═════ PROVIDED RECORDS

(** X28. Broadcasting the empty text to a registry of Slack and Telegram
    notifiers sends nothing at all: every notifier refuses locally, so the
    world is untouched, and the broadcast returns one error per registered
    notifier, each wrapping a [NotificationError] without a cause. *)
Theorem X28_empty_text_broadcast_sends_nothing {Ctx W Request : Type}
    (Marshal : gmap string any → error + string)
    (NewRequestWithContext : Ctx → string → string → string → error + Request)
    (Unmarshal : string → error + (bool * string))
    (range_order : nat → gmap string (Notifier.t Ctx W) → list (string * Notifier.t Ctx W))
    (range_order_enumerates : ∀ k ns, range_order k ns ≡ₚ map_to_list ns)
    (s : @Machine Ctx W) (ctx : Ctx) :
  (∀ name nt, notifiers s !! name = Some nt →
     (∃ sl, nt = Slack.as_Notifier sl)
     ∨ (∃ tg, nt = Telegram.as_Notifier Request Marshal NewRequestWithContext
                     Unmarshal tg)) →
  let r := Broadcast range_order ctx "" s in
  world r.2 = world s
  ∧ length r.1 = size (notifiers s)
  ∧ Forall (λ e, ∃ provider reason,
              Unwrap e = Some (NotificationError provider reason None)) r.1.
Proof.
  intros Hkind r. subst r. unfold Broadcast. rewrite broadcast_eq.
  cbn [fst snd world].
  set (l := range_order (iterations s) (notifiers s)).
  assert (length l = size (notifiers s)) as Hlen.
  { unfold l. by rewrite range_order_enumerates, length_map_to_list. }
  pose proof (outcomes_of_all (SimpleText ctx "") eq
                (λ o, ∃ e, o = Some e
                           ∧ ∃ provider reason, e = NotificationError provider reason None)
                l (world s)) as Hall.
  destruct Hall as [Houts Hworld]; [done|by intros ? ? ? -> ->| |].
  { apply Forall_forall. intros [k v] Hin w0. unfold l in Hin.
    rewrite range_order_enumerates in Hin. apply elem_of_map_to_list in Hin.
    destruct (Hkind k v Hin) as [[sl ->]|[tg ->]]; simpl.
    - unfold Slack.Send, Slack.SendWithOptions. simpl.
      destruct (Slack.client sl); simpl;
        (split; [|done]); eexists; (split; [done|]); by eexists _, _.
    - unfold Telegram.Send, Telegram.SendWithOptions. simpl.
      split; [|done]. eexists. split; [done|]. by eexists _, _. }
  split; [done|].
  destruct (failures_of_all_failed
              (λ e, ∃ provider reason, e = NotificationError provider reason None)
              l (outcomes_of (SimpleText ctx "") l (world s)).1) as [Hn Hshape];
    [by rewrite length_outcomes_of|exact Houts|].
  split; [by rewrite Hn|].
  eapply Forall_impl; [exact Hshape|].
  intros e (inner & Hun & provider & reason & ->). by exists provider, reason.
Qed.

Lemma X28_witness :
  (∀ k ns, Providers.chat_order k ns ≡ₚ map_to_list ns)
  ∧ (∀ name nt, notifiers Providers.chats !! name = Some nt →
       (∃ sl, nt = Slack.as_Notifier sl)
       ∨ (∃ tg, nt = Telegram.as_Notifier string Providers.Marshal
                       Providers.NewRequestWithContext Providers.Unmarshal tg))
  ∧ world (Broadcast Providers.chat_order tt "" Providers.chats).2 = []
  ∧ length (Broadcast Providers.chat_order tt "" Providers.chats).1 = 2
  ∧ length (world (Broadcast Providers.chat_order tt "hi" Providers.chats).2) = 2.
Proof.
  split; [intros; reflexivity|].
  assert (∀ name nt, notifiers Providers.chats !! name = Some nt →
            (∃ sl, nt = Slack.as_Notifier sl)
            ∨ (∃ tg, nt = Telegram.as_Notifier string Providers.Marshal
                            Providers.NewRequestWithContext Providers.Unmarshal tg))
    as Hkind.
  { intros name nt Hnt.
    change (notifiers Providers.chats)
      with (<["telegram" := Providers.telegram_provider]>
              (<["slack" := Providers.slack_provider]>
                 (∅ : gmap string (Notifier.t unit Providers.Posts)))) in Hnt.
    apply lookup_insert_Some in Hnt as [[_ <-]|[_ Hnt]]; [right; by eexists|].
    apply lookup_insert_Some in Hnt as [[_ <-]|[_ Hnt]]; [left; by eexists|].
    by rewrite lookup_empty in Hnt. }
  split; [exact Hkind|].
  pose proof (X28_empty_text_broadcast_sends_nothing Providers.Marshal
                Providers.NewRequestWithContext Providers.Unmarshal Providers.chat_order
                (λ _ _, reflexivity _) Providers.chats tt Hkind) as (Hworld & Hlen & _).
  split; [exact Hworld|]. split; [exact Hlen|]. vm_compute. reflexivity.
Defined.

══════════

● **WORK ORDER**: Among the records, find the lines that contain "string" and copy each of them.

● **SOLUTION FOR THIS TASK**:
    (Marshal : gmap string any → error + string)
    (NewRequestWithContext : Ctx → string → string → string → error + Request)
    (Unmarshal : string → error + (bool * string))
    (range_order : nat → gmap string (Notifier.t Ctx W) → list (string * Notifier.t Ctx W))
       ∨ (∃ tg, nt = Telegram.as_Notifier string Providers.Marshal
            ∨ (∃ tg, nt = Telegram.as_Notifier string Providers.Marshal
                 (∅ : gmap string (Notifier.t unit Providers.Posts)))) in Hnt.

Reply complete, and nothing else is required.